(Collected data entries)
(** X12. A qualifying row with a link of its own is keyed by that link,
    normalized, whatever the continuation context, and its embed carries
    the link.  A row without a link, when no link was resolved before it,
    is keyed by the normalized text of company, role and location joined
    by bars, and its embed says that no link was found.  A continuation
    row without a link takes the last link resolved by a main row. *)
Theorem posting_key_resolution (cols : columns) (c : context) (item : Dict.t) :
  let p := resolve cols c item in
  (forall link, current_link_of cols item = Some link -> Str.nonempty link = true ->
     post_link p = Some link
     /\ post_key p = normalize_url link
     /\ msg_url (post_message p) = Some link
     /\ msg_description (post_message p) = "[Click to apply](" +:+ link +:+ ")")
  /\ (truthy (current_link_of cols item) = false ->
      truthy (last_valid_link c) = false ->
      post_key p
      = normalize_url
          (effective_company c (company_text_stripped_of cols item)
           +:+ "|" +:+ Str.strip (Dict.get_default item (Some (role_header cols)) "")
           +:+ "|" +:+ Str.strip (strip_html_tags (location_of cols item)))
      /\ msg_url (post_message p) = None
      /\ msg_description (post_message p) = "Application link not found.")
  /\ (forall link,
      company_text_stripped_of cols item = continuation_glyph ->
      truthy (current_link_of cols item) = false ->
      last_valid_link c = Some link -> Str.nonempty link = true ->
      post_link p = Some link /\ post_key p = normalize_url link).
Proof.
  intros p. subst p. unfold resolve, py_or.
  cbn [post_link post_key post_message msg_url msg_description].
  split; [|split].
  - intros link -> Hne.
    assert (Ht : truthy (Some link) = true) by exact Hne.
    rewrite Ht. cbv iota. rewrite !Ht. by repeat split.
  - intros -> ->. rewrite or_default_empty. by repeat split.
  - intros link _ -> -> Hne.
    assert (Ht : truthy (Some link) = true) by exact Hne.
    rewrite !Ht. by repeat split.
Qed.


(** *** The bookkeeping of a run *)

Lemma notified_with_new_key (loaded : gset string) (sent : list string) (k : string) :
  {[k]} ∪ (loaded ∪ list_to_set sent) = loaded ∪ list_to_set (sent ++ [k]).
Proof.
  rewrite list_to_set_app_L. cbn [list_to_set foldr].
  rewrite union_empty_r_L, (comm_L (∪) {[k]}). by rewrite (assoc_L (∪)).
Qed.

Lemma sent_of_app tr1 tr2 : sent_of (tr1 ++ tr2) = sent_of tr1 ++ sent_of tr2.
Proof. apply omap_app. Qed.

Lemma saves_of_app tr1 tr2 : saves_of (tr1 ++ tr2) = saves_of tr1 ++ saves_of tr2.
Proof. apply omap_app. Qed.

Lemma process_row_bookkeeping loaded cols webhook st item :
  run_bookkeeping loaded st ->
  run_bookkeeping loaded (process_row cols webhook st item).
Proof.
  intros (Hnd & Hset & Hnew & Hsent & Hsaves & Hatt).
  destruct (qualifies cols item) eqn:Hq; [|by rewrite process_row_skipped].
  rewrite process_row_qualified by done. cbv zeta.
  set (p := resolve cols (update_context cols (ctx st) item) item). clearbody p.
  case_bool_decide as Hin; [done|].
  assert (Hfresh : (post_key p ∉ loaded) /\ (post_key p ∉ newly_notified st)).
  { rewrite Hset in Hin. split; intros Hk; apply Hin.
    - by apply elem_of_union_l.
    - apply elem_of_union_r. by apply elem_of_list_to_set. }
  destruct Hfresh as [Hk1 Hk2].
  unfold dispatch. destruct (webhook (attempts st) (post_message p));
    unfold run_bookkeeping;
    cbn [notified store ctx newly_notified attempts trace];
    rewrite ?sent_of_app, ?saves_of_app, ?failures_of_app, ?length_app.
  - split.
    { apply NoDup_app. split; [done|]. split; [|apply NoDup_singleton].
      intros x Hx ?%list_elem_of_singleton. by subst. }
    split; [rewrite Hset; apply notified_with_new_key|].
    split.
    { intros k [?|Hk%list_elem_of_singleton]%elem_of_app; [by apply Hnew|by subst]. }
    simpl. lia.
  - split; [done|]. split; [done|]. split; [done|]. simpl. lia.
Qed.

Lemma process_rows_bookkeeping loaded cols webhook st rows :
  run_bookkeeping loaded st ->
  run_bookkeeping loaded (process_rows cols webhook st rows).
Proof.
  revert st. induction rows as [|item rows IH]; intros st Hst; [done|].
  rewrite process_rows_cons. by apply IH, process_row_bookkeeping.
Qed.

Lemma process_rows_newly cols webhook st rows k :
  k ∈ newly_notified (process_rows cols webhook st rows) ->
  k ∈ newly_notified st \/ k ∈ run_keys cols (ctx st) rows.
Proof.
  revert st. induction rows as [|item rows IH]; intros st Hk; [by left|].
  rewrite process_rows_cons in Hk. rewrite run_keys_cons.
  apply IH in Hk. rewrite process_row_ctx in Hk.
  destruct (qualifies cols item) eqn:Hq.
  - rewrite process_row_qualified in Hk by done. cbv zeta in Hk.
    destruct Hk as [Hk|Hk]; [|right; by right].
    case_bool_decide; [by left|]. unfold dispatch in Hk.
    destruct (webhook _ _); cbn [newly_notified] in Hk; [|by left].
    apply elem_of_app in Hk as [?|Hk%list_elem_of_singleton]; [by left|].
    subst k. right. by left.
  - rewrite process_row_skipped in Hk by done. destruct Hk; [by left|by right].
Qed.

Lemma process_rows_attempts cols webhook st rows :
  (attempts (process_rows cols webhook st rows)
   <= attempts st + length (run_keys cols (ctx st) rows))%nat.
Proof.
  revert st. induction rows as [|item rows IH]; intros st; [simpl; lia|].
  rewrite process_rows_cons, run_keys_cons.
  specialize (IH (process_row cols webhook st item)).
  rewrite process_row_ctx in IH.
  destruct (qualifies cols item) eqn:Hq.
  - assert (attempts (process_row cols webhook st item) <= S (attempts st))%nat.
    { rewrite process_row_qualified by done. cbv zeta.
      case_bool_decide; [simpl; lia|]. unfold dispatch.
      destruct (webhook _ _); simpl; lia. }
    simpl. lia.
  - rewrite process_row_skipped in IH |- * by done. lia.
Qed.

Lemma run_keys_length cols c rows : (length (run_keys cols c rows) <= length rows)%nat.
Proof.
  revert c. induction rows as [|item rows IH]; intros c; [done|].
  rewrite run_keys_cons. destruct (qualifies cols item); simpl.
  - specialize (IH (update_context cols c item)). lia.
  - specialize (IH c). lia.
Qed.

(** X14. In every run the keys sent are pairwise distinct, none of them
    was in the set loaded at the start, and each is the key of a row that
    passed both filters; the notified set at the end is the loaded set
    together with the keys sent; each accepted embed is followed by one
    write of the store; and the webhook is called at most once for each
    qualifying row, every call being either accepted or refused (no
    retry). *)
Theorem run_sends_each_key_once (webhook : nat -> message -> bool)
    (file : store_file) (rows : list Dict.t) :
  let normalized_rows := build_normalized_rows rows in
  let cols := choose_columns (Dict.keys (nth 0 normalized_rows [])) in
  let st := notify_rows webhook file rows in
  NoDup (newly_notified st)
  /\ (forall k, k ∈ newly_notified st ->
        (k ∉ load_notified file)
        /\ k ∈ run_keys cols (ctx (initial_state file)) normalized_rows)
  /\ notified st = load_notified file ∪ list_to_set (newly_notified st)
  /\ length (sent_of (trace st)) = length (newly_notified st)
  /\ length (saves_of (trace st)) = length (newly_notified st)
  /\ attempts st = (length (sent_of (trace st)) + length (failures_of (trace st)))%nat
  /\ (attempts st
      <= length (run_keys cols (ctx (initial_state file)) normalized_rows)
      <= length rows)%nat.
Proof.
  intros normalized_rows cols st.
  assert (Hinit : run_bookkeeping (load_notified file) (initial_state file)).
  { unfold run_bookkeeping. simpl. split; [constructor|].
    split; [by rewrite union_empty_r_L|]. split; [|done].
    by intros k ?%elem_of_nil. }
  destruct (process_rows_bookkeeping _ cols webhook _ normalized_rows Hinit)
    as (Hnd & Hset & Hnew & Hsent & Hsaves & Hatt).
  fold (notify_rows webhook file rows) in *. fold st in Hnd, Hset, Hnew, Hsent, Hsaves, Hatt.
  split; [done|]. split.
  { intros k Hk. split; [by apply Hnew|].
    destruct (process_rows_newly cols webhook (initial_state file) normalized_rows k Hk)
      as [Hin|Hin]; [by apply elem_of_nil in Hin|done]. }
  split; [done|]. split; [done|]. split; [done|]. split; [done|].
  split.
  - apply (process_rows_attempts cols webhook (initial_state file) normalized_rows).
  - etrans; [apply run_keys_length|]. subst normalized_rows.
    unfold build_normalized_rows. by rewrite length_map.
Qed.

Lemma process_row_store_follows file cols webhook st item :
  store_follows_sends file st ->
  store_follows_sends file (process_row cols webhook st item).
Proof.
  intros Hst.
  destruct (qualifies cols item) eqn:Hq; [|by rewrite process_row_skipped].
  rewrite process_row_qualified by done. cbv zeta.
  set (p := resolve cols (update_context cols (ctx st) item) item). clearbody p.
  case_bool_decide as Hin; [done|].
  unfold dispatch. destruct (webhook (attempts st) (post_message p));
    unfold store_follows_sends; cbn [notified store trace];
    rewrite ?sent_of_app, ?saves_of_app.
  - right. split; [by destruct (sent_of (trace st))|]. split; [done|].
    cbn [saves_of omap list_omap]. by rewrite last_snoc.
  - cbn [sent_of saves_of omap list_omap]. rewrite !app_nil_r. exact Hst.
Qed.

(** X15. The store is written only after an accepted embed.  A run in
    which nothing was sent leaves the file as it found it; after a run in
    which something was sent, the store holds the whole notified set as
    written by the last save, whatever failed afterwards. *)
Theorem store_written_only_after_send (webhook : nat -> message -> bool)
    (file : store_file) (rows : list Dict.t) :
  let st := notify_rows webhook file rows in
  (sent_of (trace st) = [] ->
     store st = file /\ notified st = load_notified file /\ saves_of (trace st) = [])
  /\ (sent_of (trace st) <> [] ->
     store st = save_notified (notified st)
     /\ last (saves_of (trace st)) = Some (store st)).
Proof.
  intros st.
  assert (Hgen : forall rows0 st0, store_follows_sends file st0 ->
            store_follows_sends file
              (process_rows
                 (choose_columns (Dict.keys (nth 0 (build_normalized_rows rows) [])))
                 webhook st0 rows0)).
  { induction rows0 as [|item rows0 IH]; intros st0 Hst0; [done|].
    rewrite process_rows_cons. by apply IH, process_row_store_follows. }
  assert (Hst : store_follows_sends file st).
  { apply Hgen. by left. }
  destruct Hst as [(Hsent & Hstore & Hset & Hsaves)|(Hsent & Hstore & Hlast)].
  - split; [done|]. by intros [].
  - split; [by intros ?|done].
Qed.

(** *** Document order *)

Lemma run_postings_cons cols c item rest :
  run_postings cols c (item :: rest)
  = if qualifies cols item
    then resolve cols (update_context cols c item) item
         :: run_postings cols (update_context cols c item) rest
    else run_postings cols c rest.
Proof. reflexivity. Qed.

Lemma process_rows_in_order cols webhook st rows :
  exists sent keys,
    sent_of (trace (process_rows cols webhook st rows)) = sent_of (trace st) ++ sent
    /\ newly_notified (process_rows cols webhook st rows) = newly_notified st ++ keys
    /\ sublist sent (map post_message (run_postings cols (ctx st) rows))
    /\ sublist keys (map post_key (run_postings cols (ctx st) rows)).
Proof.
  revert st. induction rows as [|item rows IH]; intros st.
  - exists [], []. by rewrite !app_nil_r.
  - rewrite process_rows_cons, run_postings_cons.
    destruct (IH (process_row cols webhook st item)) as (sent & keys & Hs & Hk & Hss & Hks).
    rewrite Hs, Hk. rewrite process_row_ctx in Hss, Hks. clear Hs Hk.
    destruct (qualifies cols item) eqn:Hq.
    + rewrite process_row_qualified by done. cbv zeta.
      set (c := update_context cols (ctx st) item) in *.
      case_bool_decide.
      * exists sent, keys. split; [done|]. split; [done|].
        split; by apply sublist_cons.
      * unfold dispatch. destruct (webhook _ _); cbn [trace newly_notified].
        -- exists (post_message (resolve cols c item) :: sent),
                  (post_key (resolve cols c item) :: keys).
           rewrite sent_of_app. cbn [sent_of omap list_omap].
           rewrite <- !app_assoc. split; [done|]. split; [done|].
           split; by apply sublist_skip.
        -- exists sent, keys. rewrite sent_of_app. cbn [sent_of omap list_omap].
           rewrite app_nil_r. split; [done|]. split; [done|].
           split; by apply sublist_cons.
    + rewrite process_row_skipped by done. by exists sent, keys.
Qed.

Lemma process_rows_ctx_independent cols webhook1 webhook2 st1 st2 rows :
  ctx st1 = ctx st2 ->
  ctx (process_rows cols webhook1 st1 rows) = ctx (process_rows cols webhook2 st2 rows).
Proof.
  revert st1 st2. induction rows as [|item rows IH]; intros st1 st2 Hctx; [done|].
  rewrite !process_rows_cons. apply IH. rewrite !process_row_ctx. by rewrite Hctx.
Qed.

(** X16. The embeds go out in document order: the embeds accepted and
    the keys recorded in a run are, in order, among the postings of the
    rows that pass both filters.  How a row is resolved depends on the
    rows before it only: the continuation context at the end of a run is
    the same whatever the webhook answered and whatever the store held. *)
Theorem dispatch_in_document_order (webhook : nat -> message -> bool)
    (file : store_file) (rows : list Dict.t) :
  let normalized_rows := build_normalized_rows rows in
  let cols := choose_columns (Dict.keys (nth 0 normalized_rows [])) in
  let postings := run_postings cols (ctx (initial_state file)) normalized_rows in
  let st := notify_rows webhook file rows in
  sublist (sent_of (trace st)) (map post_message postings)
  /\ sublist (newly_notified st) (map post_key postings)
  /\ (forall webhook' file',
        postings = run_postings cols (ctx (initial_state file')) normalized_rows
        /\ ctx (notify_rows webhook' file' rows) = ctx st).
Proof.
  intros normalized_rows cols postings st.
  destruct (process_rows_in_order cols webhook (initial_state file) normalized_rows)
    as (sent & keys & Hs & Hk & Hss & Hks).
  change st with (process_rows cols webhook (initial_state file) normalized_rows).
  rewrite Hs, Hk.
  split; [exact Hss|]. split; [exact Hks|].
  intros webhook' file'. split; [done|].
  by apply process_rows_ctx_independent.
Qed.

* [Try it]: Quote the data above from the line containing "rewrite process_rows_cons, run_keys_cons." to the line containing "(** X14. In", inclusive, and stop.

* [Your solution]:
  rewrite process_rows_cons, run_keys_cons.
  specialize (IH (process_row cols webhook st item)).
  rewrite process_row_ctx in IH.
  destruct (qualifies cols item) eqn:Hq.
  - assert (attempts (process_row cols webhook st item) <= S (attempts st))%nat.
    { rewrite process_row_qualified by done. cbv zeta.
      case_bool_decide; [simpl; lia|]. unfold dispatch.
      destruct (webhook _ _); simpl; lia. }
    simpl. lia.
  - rewrite process_row_skipped in IH |- * by done. lia.
Qed.

Lemma run_keys_length cols c rows : (length (run_keys cols c rows) <= length rows)%nat.
Proof.
  revert c. induction rows as [|item rows IH]; intros c; [done|].
  rewrite run_keys_cons. destruct (qualifies cols item); simpl.
  - specialize (IH (update_context cols c item)). lia.
  - specialize (IH c). lia.
Qed.

(** X14. In every run the keys sent are pairwise distinct, none of them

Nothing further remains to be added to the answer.